**Work task**
Tell how many lines in the following entries include the word "runs", giving the figure alone.

**Records supplied**
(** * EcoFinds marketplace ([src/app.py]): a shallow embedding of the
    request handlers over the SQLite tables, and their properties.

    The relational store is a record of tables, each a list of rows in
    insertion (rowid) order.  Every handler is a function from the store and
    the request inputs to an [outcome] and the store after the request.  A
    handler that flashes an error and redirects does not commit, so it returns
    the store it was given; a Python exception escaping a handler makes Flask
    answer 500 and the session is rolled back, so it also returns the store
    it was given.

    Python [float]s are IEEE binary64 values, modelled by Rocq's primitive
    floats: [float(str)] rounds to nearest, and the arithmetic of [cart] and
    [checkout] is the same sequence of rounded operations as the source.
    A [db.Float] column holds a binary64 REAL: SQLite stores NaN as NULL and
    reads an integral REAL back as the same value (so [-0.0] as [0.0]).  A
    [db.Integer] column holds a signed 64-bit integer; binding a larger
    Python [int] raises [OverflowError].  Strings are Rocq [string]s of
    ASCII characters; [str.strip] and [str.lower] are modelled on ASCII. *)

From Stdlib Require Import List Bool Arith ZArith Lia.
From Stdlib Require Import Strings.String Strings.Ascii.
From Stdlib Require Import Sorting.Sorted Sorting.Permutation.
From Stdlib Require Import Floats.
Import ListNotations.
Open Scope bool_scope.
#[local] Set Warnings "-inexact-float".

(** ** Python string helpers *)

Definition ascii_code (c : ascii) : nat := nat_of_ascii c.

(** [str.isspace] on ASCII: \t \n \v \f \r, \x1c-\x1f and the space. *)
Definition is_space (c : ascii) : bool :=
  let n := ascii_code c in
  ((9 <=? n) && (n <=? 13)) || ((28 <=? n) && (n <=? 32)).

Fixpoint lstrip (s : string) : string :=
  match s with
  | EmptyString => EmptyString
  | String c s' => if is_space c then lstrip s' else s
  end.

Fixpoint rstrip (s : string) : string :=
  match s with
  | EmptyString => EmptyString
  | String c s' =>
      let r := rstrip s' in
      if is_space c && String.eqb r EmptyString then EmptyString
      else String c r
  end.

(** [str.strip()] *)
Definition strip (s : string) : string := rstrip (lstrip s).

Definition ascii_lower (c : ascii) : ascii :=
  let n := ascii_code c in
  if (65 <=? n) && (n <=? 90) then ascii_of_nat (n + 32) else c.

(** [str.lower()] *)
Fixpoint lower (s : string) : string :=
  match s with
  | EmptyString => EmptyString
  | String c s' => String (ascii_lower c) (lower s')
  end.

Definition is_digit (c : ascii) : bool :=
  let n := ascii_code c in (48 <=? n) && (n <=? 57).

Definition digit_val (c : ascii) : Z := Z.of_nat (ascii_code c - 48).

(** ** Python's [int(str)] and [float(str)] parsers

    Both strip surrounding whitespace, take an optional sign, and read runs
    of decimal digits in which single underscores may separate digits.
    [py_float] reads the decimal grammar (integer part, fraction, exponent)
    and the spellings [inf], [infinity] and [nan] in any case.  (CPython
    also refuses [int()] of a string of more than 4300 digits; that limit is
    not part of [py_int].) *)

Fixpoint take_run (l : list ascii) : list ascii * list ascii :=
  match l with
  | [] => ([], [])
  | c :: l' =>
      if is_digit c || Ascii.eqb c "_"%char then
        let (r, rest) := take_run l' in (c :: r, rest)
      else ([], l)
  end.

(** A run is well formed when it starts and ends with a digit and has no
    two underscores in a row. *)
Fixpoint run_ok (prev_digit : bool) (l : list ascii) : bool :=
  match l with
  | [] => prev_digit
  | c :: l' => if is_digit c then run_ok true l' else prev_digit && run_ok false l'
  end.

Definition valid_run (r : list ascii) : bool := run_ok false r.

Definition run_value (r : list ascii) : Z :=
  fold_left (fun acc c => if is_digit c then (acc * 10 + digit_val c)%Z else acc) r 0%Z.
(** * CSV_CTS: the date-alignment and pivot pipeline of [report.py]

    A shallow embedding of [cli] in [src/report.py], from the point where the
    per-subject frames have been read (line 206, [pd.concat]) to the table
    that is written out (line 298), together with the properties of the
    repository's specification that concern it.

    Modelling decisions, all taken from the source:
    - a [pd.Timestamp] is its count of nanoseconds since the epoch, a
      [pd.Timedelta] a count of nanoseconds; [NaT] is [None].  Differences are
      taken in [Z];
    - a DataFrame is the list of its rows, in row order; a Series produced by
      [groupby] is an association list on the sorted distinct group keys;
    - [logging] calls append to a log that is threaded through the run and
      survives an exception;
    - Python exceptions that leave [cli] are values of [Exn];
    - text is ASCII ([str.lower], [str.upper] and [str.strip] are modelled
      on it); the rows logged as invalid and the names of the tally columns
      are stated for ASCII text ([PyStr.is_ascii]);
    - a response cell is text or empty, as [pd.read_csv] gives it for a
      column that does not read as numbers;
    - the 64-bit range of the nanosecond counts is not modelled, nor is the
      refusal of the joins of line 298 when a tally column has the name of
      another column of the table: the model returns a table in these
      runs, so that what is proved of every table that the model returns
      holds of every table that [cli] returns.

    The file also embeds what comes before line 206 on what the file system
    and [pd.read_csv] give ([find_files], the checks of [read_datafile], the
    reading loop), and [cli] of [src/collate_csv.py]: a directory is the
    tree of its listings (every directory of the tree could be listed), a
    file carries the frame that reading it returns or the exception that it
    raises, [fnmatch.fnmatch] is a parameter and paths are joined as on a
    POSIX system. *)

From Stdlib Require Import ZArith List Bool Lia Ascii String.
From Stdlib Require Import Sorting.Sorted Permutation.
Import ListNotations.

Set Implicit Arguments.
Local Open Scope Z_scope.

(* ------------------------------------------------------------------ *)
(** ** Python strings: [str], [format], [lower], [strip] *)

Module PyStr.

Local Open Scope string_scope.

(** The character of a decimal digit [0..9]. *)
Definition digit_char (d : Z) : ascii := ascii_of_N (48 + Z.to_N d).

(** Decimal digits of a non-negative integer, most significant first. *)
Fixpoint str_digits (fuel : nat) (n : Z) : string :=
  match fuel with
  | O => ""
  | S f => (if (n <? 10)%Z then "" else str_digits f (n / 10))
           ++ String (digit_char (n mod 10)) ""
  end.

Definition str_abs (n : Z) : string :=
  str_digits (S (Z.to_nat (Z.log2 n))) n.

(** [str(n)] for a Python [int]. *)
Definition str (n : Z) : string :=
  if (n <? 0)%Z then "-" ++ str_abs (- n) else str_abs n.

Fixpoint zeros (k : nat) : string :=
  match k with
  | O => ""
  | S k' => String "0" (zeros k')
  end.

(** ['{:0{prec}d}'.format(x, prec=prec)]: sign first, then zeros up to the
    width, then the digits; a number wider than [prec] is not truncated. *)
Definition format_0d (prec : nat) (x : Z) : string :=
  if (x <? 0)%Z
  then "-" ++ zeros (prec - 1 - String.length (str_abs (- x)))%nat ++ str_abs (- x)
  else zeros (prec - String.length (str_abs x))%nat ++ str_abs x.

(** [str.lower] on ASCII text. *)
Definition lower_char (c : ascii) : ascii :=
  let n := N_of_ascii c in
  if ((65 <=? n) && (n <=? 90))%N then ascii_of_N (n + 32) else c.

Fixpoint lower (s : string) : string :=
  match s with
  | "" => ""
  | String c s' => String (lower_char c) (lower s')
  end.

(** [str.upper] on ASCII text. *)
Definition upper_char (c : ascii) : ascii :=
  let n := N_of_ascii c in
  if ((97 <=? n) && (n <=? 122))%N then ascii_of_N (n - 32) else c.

**Answer space**
2